**ASSIGNED TASK**: For the records below, print the lines from the line with "(** The scan of [argmax] on an" through the line with "if mp <? x then" exactly as written; include both end lines and exclude the rest.
DATA PROVIDED section start
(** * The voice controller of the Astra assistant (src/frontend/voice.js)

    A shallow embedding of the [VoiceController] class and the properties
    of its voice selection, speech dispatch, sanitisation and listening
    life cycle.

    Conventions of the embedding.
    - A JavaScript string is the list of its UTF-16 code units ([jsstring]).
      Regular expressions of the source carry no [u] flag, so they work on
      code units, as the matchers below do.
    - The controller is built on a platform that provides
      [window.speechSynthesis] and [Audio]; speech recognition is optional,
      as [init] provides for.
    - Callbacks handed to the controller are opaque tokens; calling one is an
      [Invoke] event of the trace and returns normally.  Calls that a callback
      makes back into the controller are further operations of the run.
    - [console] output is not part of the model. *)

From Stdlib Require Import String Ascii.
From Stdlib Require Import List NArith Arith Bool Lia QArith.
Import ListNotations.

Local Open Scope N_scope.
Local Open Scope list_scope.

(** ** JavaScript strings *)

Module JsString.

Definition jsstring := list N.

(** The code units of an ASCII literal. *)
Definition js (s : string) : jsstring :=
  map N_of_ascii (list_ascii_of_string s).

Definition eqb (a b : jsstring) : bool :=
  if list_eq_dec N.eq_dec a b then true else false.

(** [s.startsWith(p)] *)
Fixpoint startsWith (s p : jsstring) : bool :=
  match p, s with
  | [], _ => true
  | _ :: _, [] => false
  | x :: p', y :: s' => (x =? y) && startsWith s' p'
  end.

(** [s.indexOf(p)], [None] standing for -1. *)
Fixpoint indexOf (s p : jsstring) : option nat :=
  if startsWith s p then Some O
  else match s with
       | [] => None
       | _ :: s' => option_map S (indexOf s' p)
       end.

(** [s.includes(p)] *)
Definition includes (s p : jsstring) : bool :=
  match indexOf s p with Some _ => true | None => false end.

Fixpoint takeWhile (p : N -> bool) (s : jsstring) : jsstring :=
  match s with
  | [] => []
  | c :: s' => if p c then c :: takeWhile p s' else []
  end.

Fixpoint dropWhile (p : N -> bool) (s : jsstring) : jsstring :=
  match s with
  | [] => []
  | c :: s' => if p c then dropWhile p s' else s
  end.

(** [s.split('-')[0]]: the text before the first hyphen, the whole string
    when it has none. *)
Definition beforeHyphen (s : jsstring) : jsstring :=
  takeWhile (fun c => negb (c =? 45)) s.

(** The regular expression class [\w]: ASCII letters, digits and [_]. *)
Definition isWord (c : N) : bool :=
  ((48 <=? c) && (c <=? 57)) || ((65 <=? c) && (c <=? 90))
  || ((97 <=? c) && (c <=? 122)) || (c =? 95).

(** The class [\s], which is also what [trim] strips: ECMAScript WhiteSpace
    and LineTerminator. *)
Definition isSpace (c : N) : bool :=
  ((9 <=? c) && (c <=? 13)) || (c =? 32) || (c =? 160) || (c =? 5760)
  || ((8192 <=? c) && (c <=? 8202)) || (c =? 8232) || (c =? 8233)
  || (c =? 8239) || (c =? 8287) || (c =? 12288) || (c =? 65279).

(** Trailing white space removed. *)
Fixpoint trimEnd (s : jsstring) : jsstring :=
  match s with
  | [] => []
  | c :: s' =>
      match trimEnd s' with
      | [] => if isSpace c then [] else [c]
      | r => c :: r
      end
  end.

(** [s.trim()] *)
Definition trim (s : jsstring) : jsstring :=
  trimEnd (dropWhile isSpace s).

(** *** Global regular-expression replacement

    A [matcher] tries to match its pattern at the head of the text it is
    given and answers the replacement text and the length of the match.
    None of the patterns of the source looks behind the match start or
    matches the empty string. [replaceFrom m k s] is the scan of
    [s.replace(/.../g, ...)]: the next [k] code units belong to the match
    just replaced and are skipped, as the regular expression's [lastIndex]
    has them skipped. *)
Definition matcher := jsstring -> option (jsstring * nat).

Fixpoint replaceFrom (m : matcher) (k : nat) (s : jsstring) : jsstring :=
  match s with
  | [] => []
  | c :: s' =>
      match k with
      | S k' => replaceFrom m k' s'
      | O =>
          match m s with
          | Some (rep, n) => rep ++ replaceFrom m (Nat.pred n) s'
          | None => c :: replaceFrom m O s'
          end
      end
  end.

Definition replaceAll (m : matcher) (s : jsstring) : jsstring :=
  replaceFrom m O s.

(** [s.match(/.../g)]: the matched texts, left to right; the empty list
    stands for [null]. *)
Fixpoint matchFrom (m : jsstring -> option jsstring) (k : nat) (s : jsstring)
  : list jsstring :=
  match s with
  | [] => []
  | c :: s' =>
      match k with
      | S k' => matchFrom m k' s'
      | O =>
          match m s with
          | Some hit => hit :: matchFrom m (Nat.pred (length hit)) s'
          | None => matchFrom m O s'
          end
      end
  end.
DATA PROVIDED section end
DATA PROVIDED section start
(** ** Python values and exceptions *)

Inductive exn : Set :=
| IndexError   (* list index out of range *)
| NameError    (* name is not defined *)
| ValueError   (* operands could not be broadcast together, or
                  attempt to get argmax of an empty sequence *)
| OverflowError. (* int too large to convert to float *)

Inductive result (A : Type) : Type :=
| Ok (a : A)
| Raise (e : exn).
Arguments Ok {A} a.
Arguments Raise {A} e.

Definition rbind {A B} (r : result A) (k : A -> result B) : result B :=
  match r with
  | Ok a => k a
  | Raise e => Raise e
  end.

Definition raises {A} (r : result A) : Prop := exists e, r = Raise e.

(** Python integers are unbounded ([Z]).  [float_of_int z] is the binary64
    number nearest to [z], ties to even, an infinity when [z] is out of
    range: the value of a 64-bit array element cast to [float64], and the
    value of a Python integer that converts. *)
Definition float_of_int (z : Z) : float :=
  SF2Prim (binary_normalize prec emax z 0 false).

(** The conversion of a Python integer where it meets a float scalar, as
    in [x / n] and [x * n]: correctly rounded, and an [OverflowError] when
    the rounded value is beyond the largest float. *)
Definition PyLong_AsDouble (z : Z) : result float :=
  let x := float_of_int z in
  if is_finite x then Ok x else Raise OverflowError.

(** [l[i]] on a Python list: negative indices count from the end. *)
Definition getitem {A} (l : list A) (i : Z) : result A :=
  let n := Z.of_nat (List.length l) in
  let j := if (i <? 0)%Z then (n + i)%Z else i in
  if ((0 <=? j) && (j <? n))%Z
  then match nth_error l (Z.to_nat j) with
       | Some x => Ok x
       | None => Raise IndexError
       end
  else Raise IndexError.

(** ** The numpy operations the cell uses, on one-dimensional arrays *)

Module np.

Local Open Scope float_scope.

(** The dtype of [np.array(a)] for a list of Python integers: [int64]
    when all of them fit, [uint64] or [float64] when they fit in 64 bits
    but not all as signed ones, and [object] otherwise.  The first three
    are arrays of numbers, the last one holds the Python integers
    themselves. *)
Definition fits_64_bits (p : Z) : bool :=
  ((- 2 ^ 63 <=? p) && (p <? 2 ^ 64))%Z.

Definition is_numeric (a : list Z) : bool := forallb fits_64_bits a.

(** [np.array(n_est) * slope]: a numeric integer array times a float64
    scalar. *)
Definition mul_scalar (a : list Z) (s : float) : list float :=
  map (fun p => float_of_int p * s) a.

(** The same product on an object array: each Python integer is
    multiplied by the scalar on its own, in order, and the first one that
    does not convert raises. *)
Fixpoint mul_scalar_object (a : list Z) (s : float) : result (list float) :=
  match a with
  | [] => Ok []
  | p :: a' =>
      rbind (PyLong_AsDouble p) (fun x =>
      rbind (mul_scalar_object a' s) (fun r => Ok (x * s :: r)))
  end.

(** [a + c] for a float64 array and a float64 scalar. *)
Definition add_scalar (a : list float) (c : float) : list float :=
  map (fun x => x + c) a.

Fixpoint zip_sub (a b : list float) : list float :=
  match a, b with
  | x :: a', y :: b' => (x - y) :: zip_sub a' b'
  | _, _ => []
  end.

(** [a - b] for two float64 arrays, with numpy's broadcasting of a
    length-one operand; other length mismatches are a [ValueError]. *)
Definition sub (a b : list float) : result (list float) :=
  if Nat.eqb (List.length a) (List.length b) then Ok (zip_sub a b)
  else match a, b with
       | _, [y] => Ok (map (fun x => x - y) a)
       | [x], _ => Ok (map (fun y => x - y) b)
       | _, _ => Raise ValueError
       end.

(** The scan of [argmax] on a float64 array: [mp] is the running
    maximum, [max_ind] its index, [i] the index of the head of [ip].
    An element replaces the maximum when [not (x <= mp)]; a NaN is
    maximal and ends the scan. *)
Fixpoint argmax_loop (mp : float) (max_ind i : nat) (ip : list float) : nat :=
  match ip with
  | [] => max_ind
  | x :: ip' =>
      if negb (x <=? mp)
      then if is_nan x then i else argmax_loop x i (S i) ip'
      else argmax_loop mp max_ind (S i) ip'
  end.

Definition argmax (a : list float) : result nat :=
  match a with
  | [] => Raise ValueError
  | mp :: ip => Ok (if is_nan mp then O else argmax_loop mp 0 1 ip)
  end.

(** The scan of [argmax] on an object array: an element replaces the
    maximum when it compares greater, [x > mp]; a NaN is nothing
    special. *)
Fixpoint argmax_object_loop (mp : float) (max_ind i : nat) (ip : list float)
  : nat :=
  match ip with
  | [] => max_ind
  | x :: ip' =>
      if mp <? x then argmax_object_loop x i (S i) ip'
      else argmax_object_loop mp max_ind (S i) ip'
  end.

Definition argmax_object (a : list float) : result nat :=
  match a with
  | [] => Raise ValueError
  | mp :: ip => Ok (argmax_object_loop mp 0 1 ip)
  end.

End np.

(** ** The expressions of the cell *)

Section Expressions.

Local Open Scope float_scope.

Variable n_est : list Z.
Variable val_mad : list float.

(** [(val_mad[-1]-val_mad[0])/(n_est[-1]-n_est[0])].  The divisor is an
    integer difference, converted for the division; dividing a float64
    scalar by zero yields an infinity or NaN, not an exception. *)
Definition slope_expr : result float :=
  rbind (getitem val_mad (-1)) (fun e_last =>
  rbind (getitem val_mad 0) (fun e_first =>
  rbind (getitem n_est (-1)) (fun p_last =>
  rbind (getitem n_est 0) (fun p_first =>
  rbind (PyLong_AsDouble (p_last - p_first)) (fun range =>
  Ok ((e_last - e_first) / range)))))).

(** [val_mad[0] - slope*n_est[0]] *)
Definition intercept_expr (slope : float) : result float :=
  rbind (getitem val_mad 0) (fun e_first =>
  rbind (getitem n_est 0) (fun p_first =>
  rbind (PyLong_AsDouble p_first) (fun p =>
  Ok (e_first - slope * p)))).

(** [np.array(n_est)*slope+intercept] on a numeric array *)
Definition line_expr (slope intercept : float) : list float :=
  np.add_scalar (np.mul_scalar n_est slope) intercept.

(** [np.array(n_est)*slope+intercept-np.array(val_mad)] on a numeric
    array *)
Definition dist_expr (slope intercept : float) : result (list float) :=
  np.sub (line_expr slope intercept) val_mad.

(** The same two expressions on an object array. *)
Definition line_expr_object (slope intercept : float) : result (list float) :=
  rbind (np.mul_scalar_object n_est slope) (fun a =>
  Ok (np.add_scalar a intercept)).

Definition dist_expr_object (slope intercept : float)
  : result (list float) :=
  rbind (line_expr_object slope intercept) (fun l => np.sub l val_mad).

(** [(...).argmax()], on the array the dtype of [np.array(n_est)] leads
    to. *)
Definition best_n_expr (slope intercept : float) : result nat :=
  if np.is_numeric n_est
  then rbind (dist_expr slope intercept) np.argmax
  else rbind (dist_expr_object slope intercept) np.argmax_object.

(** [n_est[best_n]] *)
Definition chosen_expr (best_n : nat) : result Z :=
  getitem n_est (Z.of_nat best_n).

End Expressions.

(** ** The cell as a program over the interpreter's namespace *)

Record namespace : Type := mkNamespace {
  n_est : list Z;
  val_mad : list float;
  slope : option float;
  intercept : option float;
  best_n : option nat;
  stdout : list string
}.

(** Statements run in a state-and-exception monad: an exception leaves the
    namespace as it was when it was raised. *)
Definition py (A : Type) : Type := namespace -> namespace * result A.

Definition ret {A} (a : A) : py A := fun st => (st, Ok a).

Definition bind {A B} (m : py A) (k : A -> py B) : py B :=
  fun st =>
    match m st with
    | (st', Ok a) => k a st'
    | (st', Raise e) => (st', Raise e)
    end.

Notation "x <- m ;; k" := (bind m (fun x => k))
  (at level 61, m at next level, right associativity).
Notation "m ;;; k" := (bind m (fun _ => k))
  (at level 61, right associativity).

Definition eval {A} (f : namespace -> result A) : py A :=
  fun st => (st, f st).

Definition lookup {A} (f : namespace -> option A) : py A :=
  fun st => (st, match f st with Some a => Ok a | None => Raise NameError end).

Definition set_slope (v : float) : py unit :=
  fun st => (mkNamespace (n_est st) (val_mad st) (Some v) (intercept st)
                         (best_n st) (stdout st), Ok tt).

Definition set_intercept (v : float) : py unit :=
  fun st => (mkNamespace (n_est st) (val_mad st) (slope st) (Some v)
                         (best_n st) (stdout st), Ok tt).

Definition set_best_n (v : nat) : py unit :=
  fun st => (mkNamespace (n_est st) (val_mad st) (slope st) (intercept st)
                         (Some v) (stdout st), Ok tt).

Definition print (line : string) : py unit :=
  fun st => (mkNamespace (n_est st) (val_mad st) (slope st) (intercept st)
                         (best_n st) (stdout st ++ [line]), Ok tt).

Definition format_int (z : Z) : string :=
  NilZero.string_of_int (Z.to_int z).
DATA PROVIDED section end
**EXERCISE OUTPUT**:
(** The scan of [argmax] on an object array: an element replaces the
    maximum when it compares greater, [x > mp]; a NaN is nothing
    special. *)
Fixpoint argmax_object_loop (mp : float) (max_ind i : nat) (ip : list float)
  : nat :=
  match ip with
  | [] => max_ind
  | x :: ip' =>
      if mp <? x then argmax_object_loop x i (S i) ip'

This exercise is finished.